# Brief
Below are entries; copy exactly the lines from the one with "A language of" through the one with "(h : positive).", both included, and leave out the rest.

--------------------------------------------------

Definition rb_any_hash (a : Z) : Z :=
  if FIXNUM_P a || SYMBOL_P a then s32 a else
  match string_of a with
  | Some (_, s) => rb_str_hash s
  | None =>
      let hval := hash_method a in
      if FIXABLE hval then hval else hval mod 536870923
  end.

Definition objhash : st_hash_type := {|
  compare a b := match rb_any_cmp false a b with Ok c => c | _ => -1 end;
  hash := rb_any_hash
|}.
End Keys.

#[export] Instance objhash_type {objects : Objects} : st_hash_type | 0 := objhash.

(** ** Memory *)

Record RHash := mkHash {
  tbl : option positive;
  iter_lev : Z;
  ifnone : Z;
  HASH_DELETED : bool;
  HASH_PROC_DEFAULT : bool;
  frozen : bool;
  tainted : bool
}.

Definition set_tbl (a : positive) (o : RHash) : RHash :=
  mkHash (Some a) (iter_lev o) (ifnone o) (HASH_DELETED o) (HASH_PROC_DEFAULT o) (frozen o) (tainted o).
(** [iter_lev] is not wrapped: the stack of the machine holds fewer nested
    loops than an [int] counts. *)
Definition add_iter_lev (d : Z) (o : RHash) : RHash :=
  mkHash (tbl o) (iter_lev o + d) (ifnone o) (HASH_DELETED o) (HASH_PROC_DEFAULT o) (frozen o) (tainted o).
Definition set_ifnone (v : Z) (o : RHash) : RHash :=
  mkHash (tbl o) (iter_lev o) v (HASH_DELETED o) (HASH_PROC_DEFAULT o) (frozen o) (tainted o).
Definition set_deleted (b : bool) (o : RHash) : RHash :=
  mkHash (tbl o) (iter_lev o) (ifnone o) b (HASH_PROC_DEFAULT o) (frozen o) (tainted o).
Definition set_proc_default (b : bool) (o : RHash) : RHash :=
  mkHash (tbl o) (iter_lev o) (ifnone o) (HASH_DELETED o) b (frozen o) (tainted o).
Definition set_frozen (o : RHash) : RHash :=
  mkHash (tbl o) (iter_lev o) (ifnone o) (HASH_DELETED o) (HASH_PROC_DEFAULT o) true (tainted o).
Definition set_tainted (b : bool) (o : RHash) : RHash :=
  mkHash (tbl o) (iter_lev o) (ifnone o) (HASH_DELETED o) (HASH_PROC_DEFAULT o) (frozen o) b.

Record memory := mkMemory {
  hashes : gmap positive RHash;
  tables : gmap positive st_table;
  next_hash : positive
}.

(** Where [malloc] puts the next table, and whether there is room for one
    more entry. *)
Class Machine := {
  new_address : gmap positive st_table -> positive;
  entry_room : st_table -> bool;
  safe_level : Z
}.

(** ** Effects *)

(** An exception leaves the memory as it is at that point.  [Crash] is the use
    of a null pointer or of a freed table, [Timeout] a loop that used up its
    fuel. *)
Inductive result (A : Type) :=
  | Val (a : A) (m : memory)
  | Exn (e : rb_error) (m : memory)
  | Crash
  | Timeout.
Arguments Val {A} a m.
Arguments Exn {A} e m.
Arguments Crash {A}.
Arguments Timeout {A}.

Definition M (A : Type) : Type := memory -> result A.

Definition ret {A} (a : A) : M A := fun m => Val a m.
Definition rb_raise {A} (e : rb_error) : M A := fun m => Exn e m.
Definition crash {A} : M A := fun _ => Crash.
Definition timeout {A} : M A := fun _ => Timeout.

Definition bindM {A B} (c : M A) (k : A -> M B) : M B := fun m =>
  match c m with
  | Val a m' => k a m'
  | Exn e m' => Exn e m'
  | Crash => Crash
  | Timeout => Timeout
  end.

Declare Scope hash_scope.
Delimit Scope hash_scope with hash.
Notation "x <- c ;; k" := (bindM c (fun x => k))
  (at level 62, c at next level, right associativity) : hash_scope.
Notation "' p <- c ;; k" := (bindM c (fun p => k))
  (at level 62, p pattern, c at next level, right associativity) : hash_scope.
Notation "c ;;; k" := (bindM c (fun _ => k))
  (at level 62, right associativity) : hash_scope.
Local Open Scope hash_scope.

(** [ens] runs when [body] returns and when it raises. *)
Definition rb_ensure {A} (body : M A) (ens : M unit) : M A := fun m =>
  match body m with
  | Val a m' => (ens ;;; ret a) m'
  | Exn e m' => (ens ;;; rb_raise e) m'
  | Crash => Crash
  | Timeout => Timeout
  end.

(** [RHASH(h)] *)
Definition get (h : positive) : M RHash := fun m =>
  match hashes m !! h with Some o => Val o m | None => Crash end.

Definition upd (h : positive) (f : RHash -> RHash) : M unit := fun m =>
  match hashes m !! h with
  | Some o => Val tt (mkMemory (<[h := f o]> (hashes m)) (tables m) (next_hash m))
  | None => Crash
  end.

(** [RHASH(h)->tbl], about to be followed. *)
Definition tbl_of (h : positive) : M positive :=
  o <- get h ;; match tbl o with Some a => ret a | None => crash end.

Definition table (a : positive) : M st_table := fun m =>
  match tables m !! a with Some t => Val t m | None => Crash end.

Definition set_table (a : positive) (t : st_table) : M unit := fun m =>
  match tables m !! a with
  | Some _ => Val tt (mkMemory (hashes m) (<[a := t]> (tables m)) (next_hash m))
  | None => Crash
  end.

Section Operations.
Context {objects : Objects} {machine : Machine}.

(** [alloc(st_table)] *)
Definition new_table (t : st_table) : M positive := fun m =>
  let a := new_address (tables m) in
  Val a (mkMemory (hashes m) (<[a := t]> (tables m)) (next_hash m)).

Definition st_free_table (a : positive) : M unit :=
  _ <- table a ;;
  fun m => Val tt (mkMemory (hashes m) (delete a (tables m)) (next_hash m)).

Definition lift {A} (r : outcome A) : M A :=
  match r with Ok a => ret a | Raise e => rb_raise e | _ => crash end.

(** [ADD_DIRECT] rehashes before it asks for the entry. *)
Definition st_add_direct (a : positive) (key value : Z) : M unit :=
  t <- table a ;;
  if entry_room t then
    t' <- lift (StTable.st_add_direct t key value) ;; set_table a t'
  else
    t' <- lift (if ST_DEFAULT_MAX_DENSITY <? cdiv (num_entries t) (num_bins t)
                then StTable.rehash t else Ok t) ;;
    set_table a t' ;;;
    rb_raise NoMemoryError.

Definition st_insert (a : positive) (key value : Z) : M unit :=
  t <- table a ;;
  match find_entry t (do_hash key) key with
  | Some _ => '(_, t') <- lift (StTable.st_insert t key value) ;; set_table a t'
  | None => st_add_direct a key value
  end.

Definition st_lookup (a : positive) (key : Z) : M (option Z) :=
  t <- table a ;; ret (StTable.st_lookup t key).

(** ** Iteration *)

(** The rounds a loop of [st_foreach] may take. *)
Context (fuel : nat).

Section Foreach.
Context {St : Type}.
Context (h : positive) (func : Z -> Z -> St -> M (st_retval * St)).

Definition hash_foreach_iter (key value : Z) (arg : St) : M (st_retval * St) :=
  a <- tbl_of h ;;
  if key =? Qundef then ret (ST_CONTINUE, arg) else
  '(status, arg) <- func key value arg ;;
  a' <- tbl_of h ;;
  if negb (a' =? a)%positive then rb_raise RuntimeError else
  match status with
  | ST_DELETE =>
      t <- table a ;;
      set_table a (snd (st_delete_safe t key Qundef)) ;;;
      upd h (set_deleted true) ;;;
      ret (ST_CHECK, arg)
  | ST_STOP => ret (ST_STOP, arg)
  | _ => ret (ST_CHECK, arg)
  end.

--------------------------------------------------

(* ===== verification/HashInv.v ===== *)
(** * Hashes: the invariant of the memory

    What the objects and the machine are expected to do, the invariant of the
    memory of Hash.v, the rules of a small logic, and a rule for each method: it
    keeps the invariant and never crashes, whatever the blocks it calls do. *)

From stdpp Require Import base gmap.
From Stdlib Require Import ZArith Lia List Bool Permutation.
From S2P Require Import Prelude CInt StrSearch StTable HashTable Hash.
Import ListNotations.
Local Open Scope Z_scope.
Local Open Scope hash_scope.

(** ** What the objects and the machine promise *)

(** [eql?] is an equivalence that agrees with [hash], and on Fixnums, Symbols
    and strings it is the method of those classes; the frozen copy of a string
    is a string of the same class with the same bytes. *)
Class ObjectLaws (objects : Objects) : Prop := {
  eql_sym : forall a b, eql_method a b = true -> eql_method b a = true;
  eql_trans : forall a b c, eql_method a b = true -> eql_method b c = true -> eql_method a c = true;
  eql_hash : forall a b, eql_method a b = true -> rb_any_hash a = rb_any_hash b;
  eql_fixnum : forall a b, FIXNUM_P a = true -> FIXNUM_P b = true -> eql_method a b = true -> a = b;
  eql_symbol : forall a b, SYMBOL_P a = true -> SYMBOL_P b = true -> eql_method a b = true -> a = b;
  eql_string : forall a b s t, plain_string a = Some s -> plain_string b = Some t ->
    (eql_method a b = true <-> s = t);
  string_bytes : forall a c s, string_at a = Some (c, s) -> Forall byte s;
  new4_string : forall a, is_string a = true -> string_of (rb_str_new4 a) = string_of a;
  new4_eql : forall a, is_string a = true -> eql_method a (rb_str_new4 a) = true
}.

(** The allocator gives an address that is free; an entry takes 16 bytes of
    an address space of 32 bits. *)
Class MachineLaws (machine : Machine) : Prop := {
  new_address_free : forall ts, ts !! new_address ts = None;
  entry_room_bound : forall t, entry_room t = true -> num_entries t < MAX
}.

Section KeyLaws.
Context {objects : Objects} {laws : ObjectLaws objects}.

--------------------------------------------------

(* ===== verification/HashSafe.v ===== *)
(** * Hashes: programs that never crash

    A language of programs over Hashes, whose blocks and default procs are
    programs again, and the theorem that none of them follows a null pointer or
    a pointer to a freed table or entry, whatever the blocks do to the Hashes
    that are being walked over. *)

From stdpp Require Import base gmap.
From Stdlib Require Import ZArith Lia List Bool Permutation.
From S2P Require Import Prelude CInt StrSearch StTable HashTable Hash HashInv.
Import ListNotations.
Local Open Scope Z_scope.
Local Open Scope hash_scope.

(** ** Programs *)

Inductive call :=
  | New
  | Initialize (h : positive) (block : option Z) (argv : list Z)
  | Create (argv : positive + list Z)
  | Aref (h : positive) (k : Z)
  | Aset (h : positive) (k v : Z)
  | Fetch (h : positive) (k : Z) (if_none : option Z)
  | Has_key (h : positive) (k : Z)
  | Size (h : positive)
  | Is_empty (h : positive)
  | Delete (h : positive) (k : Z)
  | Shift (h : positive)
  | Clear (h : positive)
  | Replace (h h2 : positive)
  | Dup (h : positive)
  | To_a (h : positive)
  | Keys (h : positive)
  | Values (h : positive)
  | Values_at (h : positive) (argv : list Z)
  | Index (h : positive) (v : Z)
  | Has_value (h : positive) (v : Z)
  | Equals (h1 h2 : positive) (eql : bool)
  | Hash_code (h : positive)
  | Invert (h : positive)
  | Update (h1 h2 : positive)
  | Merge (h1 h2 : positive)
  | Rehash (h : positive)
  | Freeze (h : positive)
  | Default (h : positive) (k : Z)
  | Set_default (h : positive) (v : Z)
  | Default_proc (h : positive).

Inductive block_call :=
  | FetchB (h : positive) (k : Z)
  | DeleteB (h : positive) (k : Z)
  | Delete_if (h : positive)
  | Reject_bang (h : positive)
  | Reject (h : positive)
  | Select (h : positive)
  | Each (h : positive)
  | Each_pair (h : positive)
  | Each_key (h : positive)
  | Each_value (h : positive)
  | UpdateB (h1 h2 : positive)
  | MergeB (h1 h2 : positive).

--------------------------------------------------

# Output below
    A language of programs over Hashes, whose blocks and default procs are
    programs again, and the theorem that none of them follows a null pointer or
    a pointer to a freed table or entry, whatever the blocks do to the Hashes
    that are being walked over. *)

From stdpp Require Import base gmap.
From Stdlib Require Import ZArith Lia List Bool Permutation.
From S2P Require Import Prelude CInt StrSearch StTable HashTable Hash HashInv.
Import ListNotations.
Local Open Scope Z_scope.
Local Open Scope hash_scope.

(** ** Programs *)

Inductive call :=
  | New
  | Initialize (h : positive) (block : option Z) (argv : list Z)
  | Create (argv : positive + list Z)
  | Aref (h : positive) (k : Z)
  | Aset (h : positive) (k v : Z)
  | Fetch (h : positive) (k : Z) (if_none : option Z)
  | Has_key (h : positive) (k : Z)
  | Size (h : positive)
  | Is_empty (h : positive)
  | Delete (h : positive) (k : Z)
  | Shift (h : positive)
  | Clear (h : positive)
  | Replace (h h2 : positive)
  | Dup (h : positive)
  | To_a (h : positive)
  | Keys (h : positive)
  | Values (h : positive)
  | Values_at (h : positive) (argv : list Z)
  | Index (h : positive) (v : Z)
  | Has_value (h : positive) (v : Z)
  | Equals (h1 h2 : positive) (eql : bool)
  | Hash_code (h : positive)
  | Invert (h : positive)
  | Update (h1 h2 : positive)
  | Merge (h1 h2 : positive)
  | Rehash (h : positive)
  | Freeze (h : positive)
  | Default (h : positive) (k : Z)
  | Set_default (h : positive) (v : Z)
  | Default_proc (h : positive).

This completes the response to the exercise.